To restate the fact, there was nothing wrong with its establishment. It was given birth at a time when all those in the opposition agreed to settle on a minimum programme acceptable to all to start with. Under prevailing circumstances of March 1999, helping hands were welcome to help to a certain degree. It was not the fault of the opposition if there was imbalance in social/geographical composition of the organizations that made up the then Alliance of Eritrean National Forces (AENF). Yet, one can reasonably ask questions today as to why there was no improvement in the structure and the composition of the alliance at least since the emergence of dissidents from within the PFDJ regime as of the summer of 2000. Three years had passed and only reverses were registered in the alliance. In fact, Dr. Beyene Kidane, the former head of the Information Office of the ELF-RC, correctly described the new situation in a public commentary/message he personally wrote and had it read over the ELF-RC international radio broadcast, Voice of Democratic Eritrea, in December 2002. He aptly stated:
“Comparing the so-called revised Charter of the Eritrean National Alliance with the previous document, we can dare say that it is a step backward (kem shinti gemel ndaHar temelisu knibil zedfrenayu). If it is not taken care of as of now, the new Charter is carrying in its belly explosives dangerous for our future. One of the dangers is the controversial provision that states: ‘Followers of the Islamic faith in our country can be guided by Sharia law in all matters of life’. We can say that our forefathers were more enlightened than what we are [introducing] today because they wisely limited the practice of Sharia laws only to specific matters like matrimony, divorce and inheritance...Won’t this revised [ENA Charter] encourage the creation of hostile religious blocks which did not exist in our past? In our [ELF-RC] opinion, it is only the establishment of a secular democratic State and by separating religion from the State that we can guarantee as before a peaceful and harmonious co-existence of our multiple cultural and religious reality. And above all, what we will have to respect is the will of the people and not the desires and wishes of those Moslem elite who claim to be knowledgeable [of what should be done]...”.

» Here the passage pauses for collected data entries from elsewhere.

(* ===== verification/MockRepos.v ===== *)
(** * MockRepos: the in-memory repositories of internal/repository/mock/repos.go

    One store holds the state of the four repositories.  The mutexes make each
    method atomic, so a method is one function on the store. *)

From stdpp Require Import base tactics list gmap strings.
From S2P Require Import Prelude GoLib Domain Repository.

Open Scope string_scope.
Open Scope Z_scope.

(* go: internal/repository/mock/repos.go 12-15 *)
(* go: internal/repository/mock/repos.go 65-69 *)
Record MockStore := mkMockStore {
  Merchants : gmap string Merchant;
  Transactions : gmap string Transaction;
  order : list string;
  Events : list TransactionEvent;
  Outbox : list OutboxEvent;
  nextID : Z
}.

Definition set_Merchants x s := mkMockStore x (Transactions s) (order s) (Events s) (Outbox s) (nextID s).
Definition set_Transactions x s := mkMockStore (Merchants s) x (order s) (Events s) (Outbox s) (nextID s).
Definition set_order x s := mkMockStore (Merchants s) (Transactions s) x (Events s) (Outbox s) (nextID s).
Definition set_Events x s := mkMockStore (Merchants s) (Transactions s) (order s) x (Outbox s) (nextID s).
Definition set_Outbox x s := mkMockStore (Merchants s) (Transactions s) (order s) (Events s) x (nextID s).
Definition set_nextID x s := mkMockStore (Merchants s) (Transactions s) (order s) (Events s) (Outbox s) x.

(* go: internal/repository/mock/repos.go 17-24 *)
Definition NewMerchantRepo : gmap string Merchant :=
  {[ "m_001" := mkMerchant "m_001" "Maple Sports" "sk_live_maple_001" 0 "CAD" MerchantActive 0 0;
     "m_002" := mkMerchant "m_002" "Northern Gaming" "sk_live_northern_002" 50000 "CAD" MerchantActive 0 0 ]}.

(** The four constructors together. *)
(* go: internal/repository/mock/repos.go 185-187 *)
Definition NewMockStore : MockStore := mkMockStore NewMerchantRepo ∅ [] [] [] 1.

Section mock.
Context `{MapRange}.

(** ** MerchantRepo *)

(* go: internal/repository/mock/repos.go MerchantRepo.GetByID *)
Definition mock_merchant_GetByID (id : string) : Prog MockStore (result goerror Merchant) :=
  let! ms := get Merchants in
  match ms !! id with
  | None => ret (Err ErrMerchantNotFound)
  | Some m => ret (Ok m)
  end.

(* go: internal/repository/mock/repos.go MerchantRepo.GetByAPIKey *)
Definition mock_merchant_GetByAPIKey (apiKey : string) : Prog MockStore (result goerror Merchant) :=
  let! ms := get Merchants in
  match filter (λ m, m_APIKey m = apiKey) (range ms) with
  | m :: _ => ret (Ok m)
  | [] => ret (Err ErrMerchantNotFound)
  end.

(* go: internal/repository/mock/repos.go MerchantRepo.UpdateBalance *)
Definition mock_UpdateBalance (id : string) (delta : Z) : Prog MockStore error :=
  let! ms := get Merchants in
  match ms !! id with
  | None => ret (Some ErrMerchantNotFound)
  | Some m =>
    if add64 (m_BalanceCents m) delta <? 0 then ret (Some ErrInsufficientFunds)
    else
      let! _ := modify (set_Merchants (<[id := set_Balance (add64 (m_BalanceCents m) delta) m]> ms)) in
      ret None
  end.

(** ** TransactionRepo *)

(* go: internal/repository/mock/repos.go TransactionRepo.Create *)
Definition mock_txn_Create (t : Transaction) : Prog MockStore error :=
  let! _ := modify (λ s, set_Transactions (<[tx_ID t := t]> (Transactions s)) s) in
  let! _ := modify (λ s, set_order (order s ++ [tx_ID t]) s) in
  ret None.

(* go: internal/repository/mock/repos.go TransactionRepo.GetByID *)
Definition mock_txn_GetByID (id : string) : Prog MockStore (result goerror Transaction) :=
  let! ts := get Transactions in
  match ts !! id with
  | None => ret (Err ErrTransactionNotFound)
  | Some t => ret (Ok t)
  end.

(* go: internal/repository/mock/repos.go TransactionRepo.GetByIdempotencyKey *)
Definition mock_GetByIdempotencyKey (key : string)
  : Prog MockStore (result goerror (option Transaction)) :=
  let! ts := get Transactions in
  match filter (λ t, tx_IdempotencyKey t = key) (range ts) with
  | t :: _ => ret (Ok (Some t))
  | [] => ret (Ok None)
  end.

(* go: internal/repository/mock/repos.go TransactionRepo.UpdateStatus *)
Definition mock_UpdateStatus (id : string) (status : TransactionStatus) : Prog MockStore error :=
  let! ts := get Transactions in
  match ts !! id with
  | None => ret (Some ErrTransactionNotFound)
  | Some t =>
    let! _ := modify (set_Transactions (<[id := set_Status status t]> ts)) in
    ret None
  end.

(** [filtered] is built from the newest entry of [order] to the oldest. *)
(* go: internal/repository/mock/repos.go TransactionRepo.ListByMerchant *)
Definition mock_ListByMerchant (merchantID : string) (params : ListParams)
  : Prog MockStore (result goerror (list Transaction * Z)) :=
  let! s := get id in
  let filtered :=
    filter (λ t, tx_MerchantID t = merchantID)
      (omap (λ i, Transactions s !! i) (rev (order s))) in
  let total := Z.of_nat (length filtered) in
  let start := if total <? Offset params then total else Offset params in
  let end_ := if total <? start + Limit params then total else start + Limit params in
  ret (Ok (slice (Z.to_nat start) (Z.to_nat end_) filtered, total)).

(** ** EventRepo *)

(* go: internal/repository/mock/repos.go EventRepo.Create *)
Definition mock_event_Create (event : TransactionEvent) : Prog MockStore error :=
  let! _ := modify (λ s, set_Events (Events s ++ [event]) s) in
  ret None.

(* go: internal/repository/mock/repos.go EventRepo.ListByTransaction *)
Definition mock_ListByTransaction (txID : string)
  : Prog MockStore (result goerror (list TransactionEvent)) :=
  let! es := get Events in
  ret (Ok (filter (λ e, ev_TransactionID e = txID) es)).

(** ** OutboxRepo *)

(* go: internal/repository/mock/repos.go OutboxRepo.Create *)
Definition mock_outbox_Create (event : OutboxEvent) : Prog MockStore error :=
  let! n := get nextID in
  let event := set_OutboxID n event in
  let! _ := modify (set_nextID (add64 n 1)) in
  let! _ := modify (λ s, set_Outbox (Outbox s ++ [event]) s) in
  ret None.

(** The loop of FetchUnpublished, [room] being [limit - len(result)]. *)
(* go: internal/repository/mock/repos.go 204-210 *)
Fixpoint fetch_loop (room : nat) (es : list OutboxEvent) : list OutboxEvent :=
  match es with
  | [] => []
  | e :: es' =>
    match room with
    | S room' => if ob_Published e then fetch_loop room es' else e :: fetch_loop room' es'
    | O => fetch_loop O es'
    end
  end.

(* go: internal/repository/mock/repos.go OutboxRepo.FetchUnpublished *)
Definition mock_FetchUnpublished (limit : Z) : Prog MockStore (result goerror (list OutboxEvent)) :=
  let! es := get Outbox in
  ret (Ok (fetch_loop (Z.to_nat limit) es)).

(* go: internal/repository/mock/repos.go 217-222 *)
Fixpoint mark_first (id : Z) (es : list OutboxEvent) : list OutboxEvent :=
  match es with
  | [] => []
  | e :: es' => if ob_ID e =? id then set_Published true e :: es' else e :: mark_first id es'
  end.

(* go: internal/repository/mock/repos.go OutboxRepo.MarkPublished *)
Definition mock_MarkPublished (id : Z) : Prog MockStore error :=
  let! _ := modify (λ s, set_Outbox (mark_first id (Outbox s)) s) in
  ret None.

(** ** The interfaces, which ignore the context *)

#[export] Instance mock_merchants : MerchantRepository MockStore := {|
  merchants_GetByID _ := mock_merchant_GetByID;
  merchants_GetByAPIKey _ := mock_merchant_GetByAPIKey;
  merchants_UpdateBalance _ := mock_UpdateBalance
|}.

#[export] Instance mock_txns : TransactionRepository MockStore := {|
  txns_Create _ := mock_txn_Create;
  txns_GetByID _ := mock_txn_GetByID;
  txns_GetByIdempotencyKey _ := mock_GetByIdempotencyKey;
  txns_UpdateStatus _ := mock_UpdateStatus;
  txns_ListByMerchant _ := mock_ListByMerchant
|}.

#[export] Instance mock_events : EventRepository MockStore := {|
  events_Create _ := mock_event_Create;
  events_ListByTransaction _ := mock_ListByTransaction
|}.

#[export] Instance mock_outbox : OutboxRepository MockStore := {|
  outbox_Create _ := mock_outbox_Create;
  outbox_FetchUnpublished _ := mock_FetchUnpublished;
  outbox_MarkPublished _ := mock_MarkPublished
|}.

(** ** The in-memory store keeps the contract *)

Definition mock_view (s : MockStore) : Ledger :=
  mkLedger (norm_merchant <$> Merchants s) (norm_txn <$> Transactions s)
    (map norm_event (Events s)) (map norm_outbox (Outbox s)).

(** Every listed id is stored, and no call of this store fails by itself. *)
Definition mock_good (s : MockStore) : Prop :=
  Forall (λ i, is_Some (Transactions s !! i)) (order s).

(** Unfold the program of a method and compute it. *)
Ltac run_mock := unfold call_ok, wp, bind, get, modify, ret; simpl.

Lemma refines_intro {A} (is_err : A → Prop) ci (spec : aspec A) L a L' :
  spec L a L' → refines is_err ci spec L a L'.
Proof. by left. Qed.

(** A stored transaction is found in the ledger under its own id. *)
Lemma mock_view_own s i t :
  ledger_ok (mock_view s) → Transactions s !! i = Some t →
  l_txns (mock_view s) !! tx_ID t = Some (norm_txn t).
Proof.
  intros Hok Hi.
  assert (l_txns (mock_view s) !! i = Some (norm_txn t)) as Hv by (simpl; by rewrite lookup_fmap, Hi).
  by destruct (ok_txn _ Hok _ _ Hv) as [<- _].
Qed.

Lemma mock_merchant_GetByID_ok ci id s :
  mock_good s →
  call_ok mock_view mock_good (merchants_GetByID ci id) s
    (refines err_result ci (spec_merchant_GetByID id)).
Proof.
  intros Hg. run_mock. unfold mock_merchant_GetByID. run_mock.
  destruct (Merchants s !! id) eqn:E; split; try done; apply refines_intro;
    (split; [done|]); simpl; by rewrite lookup_fmap, E.
Qed.

Lemma mock_UpdateBalance_ok ci id delta s :
  mock_good s → ledger_ok (mock_view s) → in_int64 delta →
  call_ok mock_view mock_good (merchants_UpdateBalance ci id delta) s
    (refines err_error ci (spec_UpdateBalance id delta)).
Proof.
  intros Hg Hok Hd. run_mock. unfold mock_UpdateBalance. run_mock.
  destruct (Merchants s !! id) as [m|] eqn:E; run_mock.
  2:{ split; [done|]. apply refines_intro. unfold spec_UpdateBalance. simpl.
      by rewrite lookup_fmap, E. }
  assert (0 ≤ m_BalanceCents m ≤ max_int64) as Hb.
  { apply (ok_merchant _ Hok id (norm_merchant m)). simpl. by rewrite lookup_fmap, E. }
  pose proof (add64_negative (m_BalanceCents m) delta Hb Hd) as Hneg.
  destruct (Z.ltb_spec (add64 (m_BalanceCents m) delta) 0) as [Hlt|Hge]; (split; [done|]);
    apply refines_intro; unfold spec_UpdateBalance; simpl; rewrite lookup_fmap, E; simpl.
  - apply Hneg in Hlt as [Hlt|Hlt]; [left | right; left]; done.
  - right; right. split; [lia|]. split; [done|].
    unfold mock_view, put_merchant. simpl. rewrite fmap_insert, add64_exact by lia. done.
Qed.

Lemma mock_txn_Create_ok ci t s :
  mock_good s → insertable t (mock_view s) →
  call_ok mock_view mock_good (txns_Create ci t) s (refines err_error ci (spec_txn_Create t)).
Proof.
  intros Hg Hi. run_mock. split.
  - unfold mock_good in *. simpl. apply Forall_app. split.
    + eapply Forall_impl; [exact Hg|]. intros i Hi'. simpl.
      rewrite lookup_insert. case_decide; [by eexists | done].
    + rewrite Forall_singleton, lookup_insert_eq. by eexists.
  - apply refines_intro. split; [done|]. unfold mock_view, put_txn. simpl.
    by rewrite fmap_insert.
Qed.

Lemma mock_txn_GetByID_ok ci id s :
  mock_good s →
  call_ok mock_view mock_good (txns_GetByID ci id) s
    (refines err_result ci (spec_txn_GetByID id)).
Proof.
  intros Hg. run_mock. unfold mock_txn_GetByID. run_mock.
  destruct (Transactions s !! id) eqn:E; split; try done; apply refines_intro;
    (split; [done|]); simpl; by rewrite lookup_fmap, E.
Qed.

Lemma mock_GetByIdempotencyKey_ok ci key s :
  mock_good s → ledger_ok (mock_view s) →
  call_ok mock_view mock_good (txns_GetByIdempotencyKey ci key) s
    (refines err_result ci (spec_GetByIdempotencyKey key)).
Proof.
  intros Hg Hok. run_mock. unfold mock_GetByIdempotencyKey. run_mock.
  destruct (filter _ _) as [|t l] eqn:E; (split; [done|]); apply refines_intro; (split; [done|]).
  - simpl. intros id t. rewrite lookup_fmap, fmap_Some. intros (t' & Ht & ->) Hk.
    apply (not_elem_of_nil t'). rewrite <- E, list_elem_of_filter, elem_of_range. eauto.
  - assert (t ∈ filter (λ t, tx_IdempotencyKey t = key) (range (Transactions s))) as Ht
      by (rewrite E; set_solver).
    rewrite list_elem_of_filter, elem_of_range in Ht. destruct Ht as [Hk [i Hi]].
    split; [done|]. by apply (mock_view_own s i).
Qed.

Lemma mock_UpdateStatus_ok ci id st s :
  mock_good s →
  call_ok mock_view mock_good (txns_UpdateStatus ci id st) s
    (refines err_error ci (spec_UpdateStatus id st)).
Proof.
  intros Hg. run_mock. unfold mock_UpdateStatus. run_mock.
  destruct (Transactions s !! id) as [t|] eqn:E; run_mock; split; try done;
    try apply refines_intro; unfold spec_UpdateStatus; simpl; rewrite ?lookup_fmap, ?E; simpl.
  - eapply Forall_impl; [exact Hg|]. intros i Hi'. simpl.
    rewrite lookup_insert. case_decide; [by eexists | done].
  - split; [done|]. unfold mock_view, put_txn. simpl. by rewrite fmap_insert.
  - done.
Qed.

Lemma mock_ListByMerchant_ok ci mid p s :
  mock_good s → ledger_ok (mock_view s) →
  call_ok mock_view mock_good (txns_ListByMerchant ci mid p) s
    (refines err_result ci (spec_ListByMerchant mid)).
Proof.
  intros Hg Hok. run_mock. split; [done|]. apply refines_intro. split; [done|].
  unfold slice. apply Forall_take, Forall_drop, Forall_forall. intros t.
  rewrite list_elem_of_filter, list_elem_of_omap. intros [Hm [i [_ Hi]]].
  split; [done|]. by apply (mock_view_own s i).
Qed.

Lemma mock_ListByTransaction_ok ci id s :
  mock_good s →
  call_ok mock_view mock_good (events_ListByTransaction ci id) s
    (refines err_result ci (spec_ListByTransaction id)).
Proof.
  intros Hg. run_mock. split; [done|]. apply refines_intro. split; [done|]. simpl.
  induction (Events s) as [|e es IH]; [done|].
  change (filter _ (map _ _)) with
    (filter (λ e, ev_TransactionID e = id) (norm_event e :: map norm_event es)).
  rewrite !filter_cons. change (ev_TransactionID (norm_event e)) with (ev_TransactionID e).
  case_decide; [by apply Permutation_skip | done].
Qed.

#[export] Instance mock_laws : RepositoryLaws MockStore.
Proof.
  refine {| view := mock_view; good := mock_good |}; intros.
  - by apply mock_merchant_GetByID_ok.
  - by apply mock_UpdateBalance_ok.
  - by apply mock_txn_Create_ok.
  - by apply mock_txn_GetByID_ok.
  - by apply mock_GetByIdempotencyKey_ok.
  - by apply mock_UpdateStatus_ok.
  - by apply mock_ListByMerchant_ok.
  - run_mock. split; [done|]. apply refines_intro. split; [done|].
    unfold mock_view, add_event. simpl. by rewrite map_app.
  - by apply mock_ListByTransaction_ok.
  - run_mock. split; [done|]. apply refines_intro. split; [done|].
    unfold mock_view, add_outbox. simpl. by rewrite map_app.
Defined.

#[export] Instance mock_auth_laws : AuthLaws MockStore.
Proof.
  split. intros ci key s Hg Hok. run_mock. unfold mock_merchant_GetByAPIKey. run_mock.
  destruct (filter _ _) as [|m l] eqn:E; (split; [done|]); apply refines_intro; (split; [done|]).
  - split; [done|]. intros id m. simpl. rewrite lookup_fmap, fmap_Some. intros (m0 & Hm & ->) Hk. simpl in Hk.
    destruct (not_elem_of_nil m0). rewrite <- E, list_elem_of_filter, elem_of_range. split; [done | by exists id].
  - assert (m ∈ filter (λ m, m_APIKey m = key) (range (Merchants s))) as Hin by (rewrite E; set_solver).
    rewrite list_elem_of_filter, elem_of_range in Hin. destruct Hin as [Hk [i Hi]]. split; [done|].
    assert (l_merchants (mock_view s) !! i = Some (norm_merchant m)) as Hv by (simpl; by rewrite lookup_fmap, Hi).
    destruct (ok_merchant _ Hok _ _ Hv) as [Hid _]. simpl in Hid. simpl. by rewrite lookup_fmap, Hid, Hi.
Qed.
End mock.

The good doctor (a veterinarian) also strongly expressed his antipathy to the new provision in the ENA Charter about “the right of nationalities for self-determination” and condemned what he called “ethnic elites” and “ethnic mobilizers” for promoting this divisive and highly disruptive ideas at the level of a ‘national’ Charter. Dr. Beyene concluded his article by the following words:
“ As we [ELF-RC] see it, the ENA has moved many steps backwards instead of going forward. The main reason is that it did not yet develop the [required] national consciousness that can inspire it to work for the loftier action of national salvation. Instead, it is mired in narrow group and individual self-interests and calculations. If the Alliance is ever to remove the question marks handing over it, and evolve into a capable and credible body in the eyes of the entire nation, it will have to correct its past mistakes, make full review of its past actions and inactions, and make a new start. It will have to be mindful of the past failed alliances in the [Eritrean] arena. Otherwise, Eritrea belongs to all of its people and it is possible that the [ENA] can be superseded by other emerging developments.” [Added emphases are mine].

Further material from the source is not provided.